Where is the focus on "affordable excellence" at these institutions? Why is the focus always on spending more rather than on spending better? No other developed nation in the world has established a postsecondary-education business model that inflicts unsustainable economic burdens on its young people and ever-increasing costs on its taxpayers.
No doubt the frenzied passion to maintain or even improve U.S. News & World Report rankings explains a large part of this spending on what are essentially input-oriented items. But especially in a period of slow economic growth, doesn't it make more sense for the men and women who govern and administer these public institutions to focus first on spending better before they decide to spend more?
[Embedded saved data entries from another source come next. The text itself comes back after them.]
(** A full store's file is far below the limit on files. *)
Lemma encode_profiles_fits entries : entries_ok entries → lenN (utf8 (encode_profiles entries)) <= MAX_STORE_BYTES.
Proof.
  intros Hok. pose proof (encode_list_bound _ (entries_list_ok _ Hok)) as Hl. destruct Hok as [Hlen _].
  rewrite length_sorted_entries in Hl. pose proof (utf8_length (encode_profiles entries)) as Hu.
  unfold encode_profiles in Hu at 2. change (str "{" ++ ?x ++ str "}") with (123 :: x ++ [125]) in Hu.
  cbn [length] in Hu. rewrite length_app in Hu. cbn [length] in Hu.
  unfold map_len, MAX_PROFILES, lenN, MAX_STORE_BYTES in *. lia.
Qed.

(** ** Storing a name *)

Section put.
Context `{Oracle, IoText}.

Lemma oldest_least l e : oldest l = Some e → e ∈ l ∧ ∀ e', e' ∈ l → u64_N (pf_updated_ms e.2) <= u64_N (pf_updated_ms e'.2).
Proof.
  revert e. induction l as [|x l IH]; intros e; [done|]. cbn [oldest]. destruct (oldest l) as [y|] eqn:Ho.
  - destruct (IH y eq_refl) as [Hy Hall]. destruct (ltb (pf_updated_ms y.2) (pf_updated_ms x.2)) eqn:Hlt; intros [= <-];
      unfold ltb, u64_ord in Hlt.
    + split; [by right|]. intros e' [->|He']%elem_of_cons; [lia|by apply Hall].
    + split; [by left|]. intros e' [->|He']%elem_of_cons; [lia|]. specialize (Hall e' He'). lia.
  - intros [= <-]. split; [by left|]. destruct l as [|z l].
    + by intros e' ->%list_elem_of_singleton.
    + exfalso. cbn in Ho. by destruct (oldest l) as [w|]; [destruct (ltb _ _)|].
Qed.
Lemma oldest_None l : oldest l = None → l = [].
Proof. destruct l as [|x l]; [done|]. cbn. by destruct (oldest l) as [w|]; [destruct (ltb _ _)|]. Qed.

(** What making room does: at most one entry goes, another client's with the least time. *)
Definition made_room (client_id : list N) (entries entries' : gmap (list N) Profile) : Prop :=
  entries' = entries
  ∨ ∃ id p, MAX_PROFILES < map_len entries ∧ id ≠ client_id ∧ entries !! id = Some p ∧ entries' = delete id entries
      ∧ ∀ id' p', entries !! id' = Some p' → id' ≠ client_id →
          u64_N (pf_updated_ms p) <= u64_N (pf_updated_ms p').

Lemma map_len_delete {A} (m : gmap (list N) A) k v : m !! k = Some v → map_len m = map_len (delete k m) + 1.
Proof.
  intros Hk. unfold map_len. rewrite map_size_delete_Some by by exists v.
  assert (size m ≠ 0)%nat; [|lia]. intros Hz%map_size_empty_inv. by rewrite Hz, lookup_empty in Hk.
Qed.

Lemma evict_exact fuel client_id entries :
  map_len entries <= MAX_PROFILES + 1 → (map_len entries <= N.of_nat fuel) →
  map_len (evict fuel client_id entries) <= MAX_PROFILES ∧ made_room client_id entries (evict fuel client_id entries).
Proof.
  intros Hlen Hf. destruct (N.ltb_spec MAX_PROFILES (map_len entries)) as [Hfull|Hroom].
  2: { assert (He : evict fuel client_id entries = entries); [|rewrite He; split; [done|by left]].
       destruct fuel as [|fuel]; [done|]. cbn. by rewrite (proj2 (N.ltb_ge _ _) Hroom). }
  destruct fuel as [|fuel]; [unfold MAX_PROFILES in *; lia|]. cbn [evict]. rewrite (proj2 (N.ltb_lt _ _) Hfull).
  unfold evicted. destruct (oldest _) as [[id p]|] eqn:Ho; cbn [fmap option_fmap option_map fst].
  - apply oldest_least in Ho as [Hin Hleast]. apply list_elem_of_filter in Hin as [Hid Hin%elem_of_sorted_entries].
    cbn [fst snd] in *. pose proof (map_len_delete entries id p Hin) as Hdel.
    assert (He : evict fuel client_id (delete id entries) = delete id entries).
    { destruct fuel as [|fuel]; [done|]. cbn. by rewrite (proj2 (N.ltb_ge _ _)) by lia. }
    rewrite He. split; [lia|]. right. exists id, p. split_and!; [done|done|done|done|].
    intros id' p' Hp' Hne. apply (Hleast (id', p')). apply list_elem_of_filter. split; [done|]. by apply elem_of_sorted_entries.
  - apply oldest_None in Ho. exfalso.
    assert (Hnone : delete client_id entries = ∅).
    { apply map_eq. intros k. rewrite lookup_empty. destruct (decide (k = client_id)) as [->|Hne]; [by simplify_map_eq|].
      rewrite lookup_delete_ne by done. destruct (entries !! k) as [v|] eqn:Hk; [|done].
      assert (Hin : (k, v) ∈ []); [|by apply not_elem_of_nil in Hin].
      rewrite <-Ho. apply list_elem_of_filter. split; [done|]. by apply elem_of_sorted_entries. }
    destruct (entries !! client_id) as [v|] eqn:Hk.
    + apply map_len_delete in Hk. rewrite Hnone in Hk. unfold map_len, MAX_PROFILES in *. rewrite map_size_empty in *. lia.
    + rewrite delete_id in Hnone by done. subst entries. by vm_compute in Hfull.
Qed.

Lemma entries_ok_insert (client_id : list N) (p : Profile) (entries : gmap (list N) Profile) :
  (∀ id p, entries !! id = Some p → client_id_ok id ∧ profile_ok p) → client_id_ok client_id → profile_ok p →
  ∀ id q, <[client_id := p]> entries !! id = Some q → client_id_ok id ∧ profile_ok q.
Proof. intros Hall Hid Hp id q [[<- <-]|[_ Hq]]%lookup_insert_Some; [done|by apply Hall]. Qed.

(** What a put stages of the entries. *)
Definition staged_put (client_id name : list N) (now : u64) (entries : gmap (list N) Profile) : gmap (list N) Profile :=
  let entries := <[client_id := mkProfile name now]> entries in evict (size entries) client_id entries.

Lemma staged_put_ok client_id name now entries :
  entries_ok entries → client_id_ok client_id → profile_ok (mkProfile name now) →
  entries_ok (staged_put client_id name now entries)
  ∧ staged_put client_id name now entries !! client_id = Some (mkProfile name now)
  ∧ made_room client_id (<[client_id := mkProfile name now]> entries) (staged_put client_id name now entries).
Proof.
  intros [Hlen Hall] Hid Hp. unfold staged_put. set (entries' := <[client_id := mkProfile name now]> entries).
  assert (Hlen' : map_len entries' <= MAX_PROFILES + 1).
  { unfold entries', map_len in *. destruct (entries !! client_id) as [q|] eqn:Hq.
    - rewrite map_size_insert_Some by by exists q. lia.
    - rewrite map_size_insert_None by done. lia. }
  destruct (evict_exact (size entries') client_id entries' Hlen') as [Hl Hroom]; [done|].
  pose proof (entries_ok_insert client_id (mkProfile name now) entries Hall Hid Hp) as Hall'. fold entries' in Hall'.
  split_and!; [split; [done|]| |done]; destruct Hroom as [->|(id & q & _ & Hne & _ & -> & _)].
  - done.
  - intros id' q' [_ Hq]%lookup_delete_Some. by apply Hall'.
  - unfold entries'. by simplify_map_eq.
  - unfold entries'. rewrite lookup_delete_ne by done. by simplify_map_eq.
Qed.

Lemma put_runs client_id name s :
  entries_ok (ps_entries s) → client_id_ok client_id → string_ok name → normalize_name name = Some name →
  let staged := staged_put client_id name (oc_unix_millis (ps_tick s)) (ps_entries s) in
  let content := Some (utf8 (encode_profiles staged)) in
  ProfileStore_put client_id name s
  = match oc_write (S (ps_tick s)) with
    | Written => (Ok tt, mkProfileStore staged content (S (S (ps_tick s))))
    | WriteFailed e renamed =>
        (Err e, mkProfileStore (ps_entries s) (if renamed : bool then content else ps_file s) (S (S (ps_tick s))))
    end.
Proof.
  intros Hok Hid Hs Hn. cbv zeta. unfold ProfileStore_put, store_draw, sm_bind, sm_get, write_profiles, sm_put.
  cbn [ps_tick ps_entries ps_file]. fold (staged_put client_id name (oc_unix_millis (ps_tick s)) (ps_entries s)).
  destruct (staged_put_ok client_id name (oc_unix_millis (ps_tick s)) (ps_entries s) Hok Hid) as (Hst & _); [by split|].
  pose proof (encode_profiles_fits _ Hst) as Hfit. unfold atomic_write. rewrite (proj2 (N.ltb_ge _ _) Hfit).
  by destruct (oc_write (S (ps_tick s))).
Qed.

(** ** Requests *)



(** A put that was made: the entries it was to write, and what became of the write. *)
Definition Attempt : Type := gmap (list N) Profile * WriteOutcome.
Definition is_written (io : WriteOutcome) : bool := match io with Written => true | _ => false end.
(** A write that fails may still have taken its place. *)
Definition took_place (io : WriteOutcome) : bool := match io with Written => true | WriteFailed _ renamed => renamed end.

(** The entries served and the entries on file after puts: those of the last one that succeeded,
    and those of the last one whose write took its place, if there is one. *)
Definition served (entries : gmap (list N) Profile) (puts : list Attempt) : gmap (list N) Profile :=
  foldl (λ e a, if is_written a.2 then a.1 else e) entries puts.
Definition on_file (found : option (gmap (list N) Profile)) (puts : list Attempt) : option (gmap (list N) Profile) :=
  foldl (λ e a, if took_place a.2 then Some a.1 else e) found puts.

(** Each put stores some client's name, at some time, in the entries served then. *)
Inductive puts_from : gmap (list N) Profile → list Attempt → Prop :=
  | puts_none entries : puts_from entries []
  | puts_next entries id name now tick rest :
      client_id_ok id → string_ok name → normalize_name name = Some name →
      puts_from (served entries [(staged_put id name now entries, oc_write tick)]) rest →
      puts_from entries ((staged_put id name now entries, oc_write tick) :: rest).

Lemma puts_app entries l l' : puts_from entries l → puts_from (served entries l) l' → puts_from entries (l ++ l').
Proof. intros Hl Hl'. induction Hl as [|entries id name now tick rest ? ? ? _ IH]; [done|]. constructor; auto. Qed.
Also, shouldn't that spending be tied somehow to showing a positive, measurable impact on learning outcomes at each institution? And why not consider the possibility of reducing tuition when you are sitting on that much operating cash? First fund the fundamentals, and focus on the financial needs of all students.
"Affordable excellence" should be the goal of our postsecondary-education system, and that means finding ways to break the tuition creep - or, in this case, sprint -- that is crippling our students and alienating taxpayers.
Charles Kolb served as Deputy Assistant to the President for Domestic Policy from 1990-1992 in the George H.W. Bush White House. He was president of the French-American Foundation - United States from 2012-2014 and president of the Committee for Economic Development from 1997-2012. He now serves as president of Partners 4 Affordable Excellence @EDU.